(* ===== verification/ReleasePaths.v ===== *)
(** * Paths below the install directory

    [filepath.Clean], [filepath.Abs] and [filepath.Dir] on the paths the updater
    builds: the binary of a release is
    [InstallDir/releases/component/version/component]. *)
From S2P Require Import Prelude GoStrings GoTime Effects.
From S2P Require Import ConfigCycle UpdateGuard Updater.

(** ** Splitting at the separator *)
Lemma split_bytes_app sep l1 l2 : split_bytes sep (l1 ++ sep :: l2) = split_bytes sep l1 ++ split_bytes sep l2.
Proof.
  assert (Hne : forall l, split_bytes sep l <> []).
  { intros [|c l]; cbn; [done|]. destruct (decide (c = sep)); [done|]. by destruct (split_bytes sep l). }
  induction l1 as [|c l1 IH]; cbn; [by rewrite decide_True|].
  destruct (decide (c = sep)); [by rewrite IH|]. rewrite IH. destruct (split_bytes sep l1) eqn:E; [by apply Hne in E|done].
Qed.
Lemma split_bytes_none sep l : sep ∉ l -> split_bytes sep l = [l].
Proof. intros Hl. change l with (join_bytes sep [l]) at 1. apply split_join; [done|by repeat constructor]. Qed.
Lemma split_bytes_parts sep l : Forall (fun p => sep ∉ p) (split_bytes sep l).
Proof.
  induction l as [|c l IH]; cbn; [repeat constructor; by intros ?%elem_of_nil|].
  destruct (decide (c = sep)) as [->|Hc]; [constructor; [by intros ?%elem_of_nil|done]|].
  destruct (split_bytes sep l) as [|p ps]; [repeat constructor; by intros [?|?%elem_of_nil]%elem_of_cons|].
  inversion IH as [|? ? Hp Hps]; subst. constructor; [|done]. intros [?|?]%elem_of_cons; [congruence|done].
Qed.
Lemma Split_app s1 s2 sep : Split (s1 ++ String sep s2) sep = Split s1 sep ++ Split s2 sep.
Proof.
  unfold Split. rewrite to_bytes_app. change (to_bytes (String sep s2)) with (sep :: to_bytes s2).
  by rewrite split_bytes_app, map_app.
Qed.

(** ** Names of one path element *)
Definition slash : ascii := "/".
Definition plain (s : string) : Prop := s <> ""%string /\ s <> "."%string /\ s <> ".."%string /\ slash ∉ to_bytes s.
#[export] Instance plain_dec s : Decision (plain s) := _.
Lemma Split_plain s : slash ∉ to_bytes s -> Split s "/" = [s].
Proof. intros Hs. unfold Split. rewrite split_bytes_none by done. cbn. by rewrite of_to_bytes. Qed.
Lemma Split_parts s : Forall (fun p => slash ∉ to_bytes p) (Split s "/").
Proof.
  unfold Split. apply Forall_map. eapply Forall_impl; [apply split_bytes_parts|]. intros p Hp. cbn. by rewrite to_of_bytes.
Qed.

Lemma clean_parts_app acc ps qs : clean_parts acc (ps ++ qs) = clean_parts (rev (clean_parts acc ps)) qs.
Proof.
  revert acc. induction ps as [|p ps IH]; intros acc; cbn; [by rewrite rev_involutive|]. repeat case_match; apply IH.
Qed.
Lemma clean_parts_plain acc ps : Forall plain ps -> clean_parts acc ps = rev acc ++ ps.
Proof.
  intros Hps. revert acc. induction Hps as [|p ps (H1 & H2 & H3 & _) Hps IH]; intros acc; cbn; [by rewrite app_nil_r|].
  apply String.eqb_neq in H1, H2, H3. rewrite H1, H2, H3. cbn. rewrite IH. cbn. by rewrite <- app_assoc.
Qed.
Lemma clean_parts_are_plain acc ps :
  Forall (fun p => slash ∉ to_bytes p) ps -> Forall plain acc -> Forall plain (clean_parts acc ps).
Proof.
  intros Hps. revert acc. induction Hps as [|p ps Hp Hps IH]; intros acc Hacc; cbn; [by apply Forall_rev|].
  destruct (p =? "")%string eqn:E1; [by apply IH|]. destruct (p =? ".")%string eqn:E2; [by apply IH|]. cbn.
  destruct (p =? "..")%string eqn:E3.
  - apply IH. destruct acc; [done|]. by inversion Hacc.
  - apply IH. constructor; [|done]. apply String.eqb_neq in E1, E2, E3. by split_and!.
Qed.

(** ** Rooted paths *)
Definition rooted (l : list string) : string := ("/" ++ Join l "/")%string.
Definition parts (p : string) : list string := clean_parts [] (Split p "/").
Lemma parts_plain p : Forall plain (parts p).
Proof. apply clean_parts_are_plain; [apply Split_parts|constructor]. Qed.
Lemma Clean_parts p : Clean p = rooted (parts p).
Proof. done. Qed.
Lemma Split_joined l : l <> [] -> Forall plain l -> Split (Join l "/") "/" = l.
Proof.
  intros Hne Hl. unfold Split. rewrite (Join_bytes l "/"), split_join.
  - rewrite map_map. rewrite <- (map_id l) at 2. apply map_ext. apply of_to_bytes.
  - destruct l; [done|by cbn].
  - apply Forall_map. eapply Forall_impl; [exact Hl|]. intros p (_ & _ & _ & Hp). exact Hp.
Qed.
Lemma Split_rooted l : Forall plain l -> Split (rooted l) "/" = "" :: (if decide (l = []) then [""] else l).
Proof.
  intros Hl. unfold rooted. change ("/" ++ Join l "/")%string with ("" ++ String "/" (Join l "/"))%string.
  rewrite Split_app. destruct (decide (l = [])) as [->|Hne]; [done|]. by rewrite Split_joined.
Qed.
Lemma parts_rooted l : Forall plain l -> parts (rooted l) = l.
Proof.
  intros Hl. unfold parts. rewrite Split_rooted by done. destruct (decide (l = [])) as [->|Hne]; [done|].
  change ("" :: l) with ([""] ++ l). rewrite clean_parts_app. cbn. by rewrite clean_parts_plain.
Qed.
Lemma Clean_rooted l : Forall plain l -> Clean (rooted l) = rooted l.
Proof. intros Hl. by rewrite Clean_parts, parts_rooted. Qed.
Lemma HasPrefix_app p s : UpdateGuard.HasPrefix (p ++ s) p = true.
Proof. unfold UpdateGuard.HasPrefix. apply bool_decide_eq_true. apply str_take_app. Qed.
Lemma Abs_rooted cwd l : Forall plain l -> Abs cwd (rooted l) = rooted l.
Proof. intros Hl. unfold Abs. rewrite (HasPrefix_app "/" (Join l "/") : UpdateGuard.HasPrefix (rooted l) "/" = true). by apply Clean_rooted. Qed.

Lemma parts_below p l : Forall plain l -> l <> [] -> parts (p ++ String "/" (Join l "/")) = parts p ++ l.
Proof.
  intros Hl Hne. unfold parts. rewrite Split_app, clean_parts_app, Split_joined by done.
  rewrite clean_parts_plain by done. by rewrite rev_involutive.
Qed.
Lemma Join_app l m : l <> [] -> m <> [] -> Join (l ++ m) "/" = (Join l "/" ++ "/" ++ Join m "/")%string.
Proof.
  intros Hl Hm. unfold Join. induction l as [|x l IH]; [done|]. destruct l as [|y l].
  - destruct m; [done|]. done.
  - change (String.concat "/" ((x :: y :: l) ++ m)) with (x ++ "/" ++ String.concat "/" ((y :: l) ++ m))%string.
    rewrite IH by done. change (String.concat "/" (x :: y :: l)) with (x ++ "/" ++ String.concat "/" (y :: l))%string.
    by rewrite <- !str_app_assoc.
Qed.
Lemma rooted_app l m : l <> [] -> m <> [] -> rooted (l ++ m) = (rooted l ++ String "/" (Join m "/"))%string.
Proof. intros Hl Hm. unfold rooted. by rewrite Join_app, <- !str_app_assoc. Qed.

(** ** The release directories *)
Section releases.
Context (cwd InstallDir : string) (absolute : UpdateGuard.HasPrefix InstallDir "/" = true).
Abbreviation release_path := (release_path InstallDir).
Abbreviation release_root := (release_root InstallDir).

Lemma plain_part c : plain (part_name c).
Proof. by destruct c; apply (bool_decide_unpack _); vm_compute. Qed.
Lemma plain_releases : plain "releases".
Proof. by apply (bool_decide_unpack _); vm_compute. Qed.
#[local] Hint Resolve plain_part plain_releases parts_plain : core.
Ltac plains := repeat first [apply Forall_app; split | apply List.Forall_cons | apply List.Forall_nil]; auto.

Lemma release_path_rooted c dir :
  plain dir -> release_path c dir = rooted (parts InstallDir ++ ["releases"; part_name c; dir; part_name c]).
Proof.
  intros Hd. unfold Updater.release_path. rewrite Clean_parts. f_equal.
  by apply (parts_below InstallDir ["releases"; part_name c; dir; part_name c]); [plains|].
Qed.
Lemma release_root_rooted c : release_root c = rooted (parts InstallDir ++ ["releases"; part_name c]).
Proof.
  unfold Updater.release_root. rewrite Clean_parts. f_equal.
  by apply (parts_below InstallDir ["releases"; part_name c]); [plains|].
Qed.
Lemma releases_root_rooted : releases_root cwd InstallDir = rooted (parts InstallDir ++ ["releases"]).
Proof.
  unfold releases_root. destruct InstallDir as [|c i] eqn:Ei; [done|]. rewrite <- Ei.
  assert (E : (InstallDir =? "")%string = false) by (apply String.eqb_neq; by rewrite Ei). rewrite E.
  unfold Abs. assert (Hp : UpdateGuard.HasPrefix (InstallDir ++ "/releases") "/" = true).
  { unfold UpdateGuard.HasPrefix in *. apply bool_decide_eq_true in absolute. apply bool_decide_eq_true.
    revert absolute. rewrite Ei. done. }
  rewrite Hp, Clean_parts. f_equal. by apply (parts_below InstallDir ["releases"]); [plains|].
Qed.

Lemma release_path_within c dir : plain dir -> pathWithin cwd InstallDir (release_path c dir) = true.
Proof.
  intros Hd. unfold pathWithin, validateGuardTarget. rewrite release_path_rooted, releases_root_rooted by done.
  assert (Hpl : Forall plain (parts InstallDir ++ ["releases"; part_name c; dir; part_name c])) by plains.
  rewrite Abs_rooted by done.
  change ["releases"; part_name c; dir; part_name c] with (["releases"] ++ [part_name c; dir; part_name c]).
  rewrite app_assoc, (rooted_app (_ ++ _)) by (try done; by destruct (parts InstallDir)).
  rewrite orb_true_iff. right.
  change (String "/" (Join [part_name c; dir; part_name c] "/")) with ("/" ++ Join [part_name c; dir; part_name c] "/")%string.
  rewrite str_app_assoc. apply HasPrefix_app.
Qed.
Lemma release_path_inj c dir dir' : plain dir -> plain dir' -> release_path c dir = release_path c dir' -> dir = dir'.
Proof.
  intros Hd Hd' E. rewrite !release_path_rooted in E by done. apply (f_equal parts) in E.
  rewrite !parts_rooted in E by plains.
  apply app_inv_head in E. by injection E.
Qed.
(** A release is the entry of its component's directory. *)
Lemma release_path_entry c dir :
  plain dir -> entry_of (release_root c) (release_path c dir) = Some (Dir (release_path c dir)).
Proof.
  intros Hd. unfold entry_of. rewrite release_path_rooted, release_root_rooted by done.
  set (l := parts InstallDir ++ ["releases"; part_name c]).
  assert (Hl : Forall plain l) by plains.
  assert (Hne : l <> []) by (unfold l; by destruct (parts InstallDir)).
  assert (E : parts InstallDir ++ ["releases"; part_name c; dir; part_name c] = l ++ [dir; part_name c]) by (unfold l; by rewrite <- app_assoc).
  rewrite E. assert (E2 : rooted (l ++ [dir; part_name c]) = ((rooted l ++ "/") ++ Join [dir; part_name c] "/")%string).
  { rewrite rooted_app by done. by rewrite <- str_app_assoc. }
  rewrite E2, HasPrefix_app, str_drop_length, Split_joined by (try done; plains).
  rewrite <- E2. f_equal. unfold Dir.
  rewrite Split_rooted by plains.
  destruct (decide (l ++ [dir; part_name c] = [])) as [E3|_]; [by destruct l|].
  change ("" :: l ++ [dir; part_name c]) with (("" :: l) ++ [dir] ++ [part_name c]). rewrite app_assoc, removelast_last.
  rewrite (Join_app ("" :: l)) by done.
  assert (E4 : Join ("" :: l) "/" = rooted l) by (by destruct l).
  by rewrite E4, <- str_app_assoc.
Qed.
Lemma kept_release c dir keep : plain dir -> release_path c dir ∈ keep -> stale cwd InstallDir c keep (release_path c dir) = false.
Proof.
  intros Hd Hin. unfold stale. rewrite release_path_entry by done. apply negb_false_iff. apply existsb_exists.
  exists (release_path c dir). split; [by apply list_elem_of_In|]. apply String.eqb_refl.
Qed.
End releases.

***

§ **Work required**: Look above for the line holding "destruct (split_bytes sep l) as", then set down exactly that line and every line after it up to and including the line holding "Lemma Split_plain s", with nothing else.

§ **Solution**:
  destruct (split_bytes sep l) as [|p ps]; [repeat constructor; by intros [?|?%elem_of_nil]%elem_of_cons|].
  inversion IH as [|? ? Hp Hps]; subst. constructor; [|done]. intros [?|?]%elem_of_cons; [congruence|done].
Qed.
Lemma Split_app s1 s2 sep : Split (s1 ++ String sep s2) sep = Split s1 sep ++ Split s2 sep.
Proof.
  unfold Split. rewrite to_bytes_app. change (to_bytes (String sep s2)) with (sep :: to_bytes s2).
  by rewrite split_bytes_app, map_app.
Qed.

(** ** Names of one path element *)
Definition slash : ascii := "/".
Definition plain (s : string) : Prop := s <> ""%string /\ s <> "."%string /\ s <> ".."%string /\ slash ∉ to_bytes s.
#[export] Instance plain_dec s : Decision (plain s) := _.
Lemma Split_plain s : slash ∉ to_bytes s -> Split s "/" = [s].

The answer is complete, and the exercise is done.